Billion Dollar Buyer is an American reality TV show starring American business owner, Tilman Fertitta, CEO and owner of Landry's, Inc. Each hour-long episode features Fertitta traveling the nation to sample new and innovative hospitality products. Small business owners compete to impress the business mogul and land the "deal of a lifetime" - the opportunity to partner with Landry's, Inc., as a supplier to Fertitta's over 60 leading Landry's restaurants, hotels, and entertainment brands. The program premiered on March 22, 2016, and is broadcast on CNBC.

==Premise==
The show follows Tilman Fertitta as he visits cities across the United States to assess potential products for his restaurants and casinos (anything from food and drink, to linens and spa goods) that are produced by small businesses. During each episode, Fertitta meets with two businesses to sample their wares and determine their compatibility with Landry's, Inc. Fertitta shares his assessment of the products and operations with the owners and recommends improvements to help the businesses meet Landry's standards of quality and finance. Contestants are then given time to implement Fertitta's advice. At the conclusion of the episode, Fertitta has the contestants join him at the Landry's, Inc., headquarters. There, Fertitta reveals his decision whether he will offer a contestant the "deal of a lifetime" by placing a substantial purchase order from their business.

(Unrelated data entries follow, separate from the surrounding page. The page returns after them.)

Lemma Inv_sound ps g s : has 0 ps g -> Inv g s -> sound ps s.
Proof.
  intros (tss & n & Hf & _ & Eg) HI. apply (Inv_perm _ _ _ Eg) in HI.
  assert (Hrefs : forall t, t ∈ concat tss ++ spares n -> t = Spare \/ exists k a, t = Ref k a).
  { intros t [Ht|Ht]%elem_of_app; [|left; by apply elem_of_replicate in Ht as [-> _]]. right.
    destruct (owns_refs 1%positive _ _ Hf) as [_ Hr]. rewrite Forall_forall in Hr. by apply Hr. }
  assert (Hall : forall k i, impls s !! k = Some i -> alive k i (concat tss ++ spares n) s).
  { intros k i Hi. split; [done|]. by intros [|(? & ? & ?)]%Hrefs. }
  split.
  - intros p Hp. apply list_elem_of_lookup in Hp as [i Hi]. destruct (Forall2_lookup_l _ _ _ _ _ Hf Hi) as (t & Ht & Ho).
    destruct Ho as [|o k a Ho]; [done|]. cbn. assert (HI' : Inv (Ref k a :: concat (delete i tss) ++ spares n) s).
    { eapply Inv_perm; [|exact HI]. by rewrite (concat_perm _ _ (delete_Permutation _ _ _ Ht)). }
    destruct (token_impl k _ _ _ HI' eq_refl) as (j & Hj & Hc). destruct (counted_ref _ _ _ _ Hc) as (_ & -> & _). by exists j.
  - intros k i Hi. pose proof (inv_counted _ _ HI k) as Hc. rewrite Hi, of_impl_app, of_impl_spares, app_nil_r in Hc.
    destruct (owns_refs k _ _ Hf) as [El _].
    assert (Hin : forall t, t ∈ of_impl k (concat tss) -> t ∈ concat tss ++ spares n).
    { intros t [_ Ht]%list_elem_of_filter. apply elem_of_app. by left. }
    destruct Hc as [(m & E & En)|[[E _]|[E _]]]; rewrite E in *.
    + rewrite length_replicate in El. rewrite <- El, En. lia.
    + destruct (Hrefs (Dying k (raw i) (deleter i))) as [|(? & ? & ?)]; [|done|done]. apply Hin. by left.
    + destruct (Hrefs (Gone k)) as [|(? & ? & ?)]; [|done|done]. apply Hin. by left.
  - intros k i Hi. by apply (inv_backed _ _ HI), Hall.
  - intros a o Ho. destruct (inv_owned _ _ HI a o Ho) as [|(k & i & [Hi _] & Er)]; [by left|]. right. by exists k, i.
Qed.

(** ** Threads that share objects *)

Lemma has_app m env1 env2 own1 own2 : has m env1 own1 -> has 0 env2 own2 -> has m (env1 ++ env2) (own1 ++ own2).
Proof.
  intros (t1 & n1 & H1 & Hn & E1) (t2 & n2 & H2 & _ & E2). exists (t1 ++ t2), (n1 + n2)%nat. split_and!; [by apply Forall2_app|lia|].
  rewrite E1, E2, concat_app, <- spares_plus. solve_Permutation.
Qed.

Lemma has_all envs gs : Forall2 (has 0) envs gs -> has 0 (concat envs) (concat gs).
Proof. induction 1 as [|env g envs gs He _ IH]; [by exists [], O|]. cbn. by apply has_app. Qed.

Definition Client : Type := list SharedPointer * list Op.
Definition run_client (c : Client) : prog (list SharedPointer) := perform_all (snd c) (fst c).

(** Pointers there are, and how many may be made. *)
Definition uses (cs : list Client) : nat := sum_list_with (fun c => length (fst c) + length (snd c))%nat cs.

Definition owner_of (s : Store) (c : Client) : Owner :=
  MkOwner (W := Token) (run_client c) (6 * length (snd c)) (concat (map (tokens_of s) (fst c)) ++ spares (length (snd c))).

Lemma owners_tokens s cs :
  all_owned (map (owner_of s) cs) ≡ₚ
  concat (map (tokens_of s) (concat (map fst cs))) ++ spares (sum_list_with (fun c => length (snd c)) cs).
Proof.
  unfold all_owned. induction cs as [|c cs IH]; [done|]. cbn -[spares]. rewrite IH, map_app, concat_app, <- spares_plus. solve_Permutation.
Qed.

Lemma uses_split cs :
  uses cs = (length (concat (map fst cs)) + sum_list_with (fun c => length (snd c)) cs)%nat.
Proof. unfold uses. induction cs as [|c cs IH]; [done|]. cbn. rewrite IH, length_app. lia. Qed.

Lemma owner_keeping s c :
  (forall p, p ∈ fst c -> owns p (tokens_of s p)) -> keeping Inv (has 0) (owner_of s c).
Proof.
  intros Hp. apply ops_keep. exists (map (tokens_of s) (fst c)), (length (snd c)). split_and!; [|done|done].
  apply Forall2_fmap_r, Forall_Forall2_diag, Forall_forall. exact Hp.
Qed.

(** C5. Threads that copy, assign, swap, drop and make shared pointers, take pointers
    from the objects themselves and use the objects: under every schedule all of them
    end without an access to an object or a record that is gone and without deleting
    anything twice; afterwards every count is the number of pointers that are left,
    each of which leads to a living object; and when no pointer is left, every record
    and every object that was made with [new] is gone. There may be less than 2^31
    pointers at once. *)
Theorem shared_pointers_counted (cs : list Client) (s : Store) :
  sound (concat (map fst cs)) s -> Z.of_nat (uses cs) < 2147483648 ->
  ends (fun envs s' => sound (concat envs) s' /\
      (concat envs = [] -> impls s' = ∅ /\ forall a o, objects s' !! a = Some o -> automatic o = true))
    (map run_client cs, s).
Proof.
  intros Hs Hr. replace (map run_client cs) with (map (code (A := list SharedPointer)) (map (owner_of s) cs)) by by rewrite map_map.
  eapply ends_mono; [|apply (owners_end Inv Inv_perm (has 0))].
  - intros envs s' (gs & Hf & HI). assert (Hs' : sound (concat envs) s') by by eapply Inv_sound; [apply has_all|].
    split; [done|]. intros E. rewrite E in Hs'. assert (Hn : impls s' = ∅).
    { apply map_eq. intros k. rewrite lookup_empty. destruct (impls s' !! k) as [i|] eqn:Hi; [|done].
      destruct (sound_count _ _ Hs' k i Hi) as [En Hp]. cbn in En. lia. }
    split; [done|]. intros a o Ho. destruct (sound_left _ _ Hs' a o Ho) as [|(k & i & Hi & _)]; [done|]. by rewrite Hn in Hi.
  - apply List.Forall_map, Forall_forall. intros c Hc. apply owner_keeping. intros p Hp. eapply tokens_owns; [exact Hs|].
    apply list_elem_of_In, in_concat. exists (fst c). split; [by apply in_map, list_elem_of_In|by apply list_elem_of_In].
  - eapply Inv_perm; [symmetry; apply owners_tokens|]. apply sound_Inv; [done|]. by rewrite <- uses_split.
Qed.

A deal may be offered to one, both, or neither company.

==History and production==
Billion Dollar Buyer was first advertised in January 2016 and the series premiered on March 22, 2016. The first season contains six episodes and while the series is filmed in cities across the United States, the episode always ends at Landry's, Inc. headquarters in Houston, TX.

CNBC has called the first episode its "most watched premiere hour ever." With the first season showing such success, Fertitta announced that filming for the second season is planned to begin in summer 2016 and feature almost twice as many episodes. The third installment of the series premiered on January 3, 2018 with new businesses making the pitch.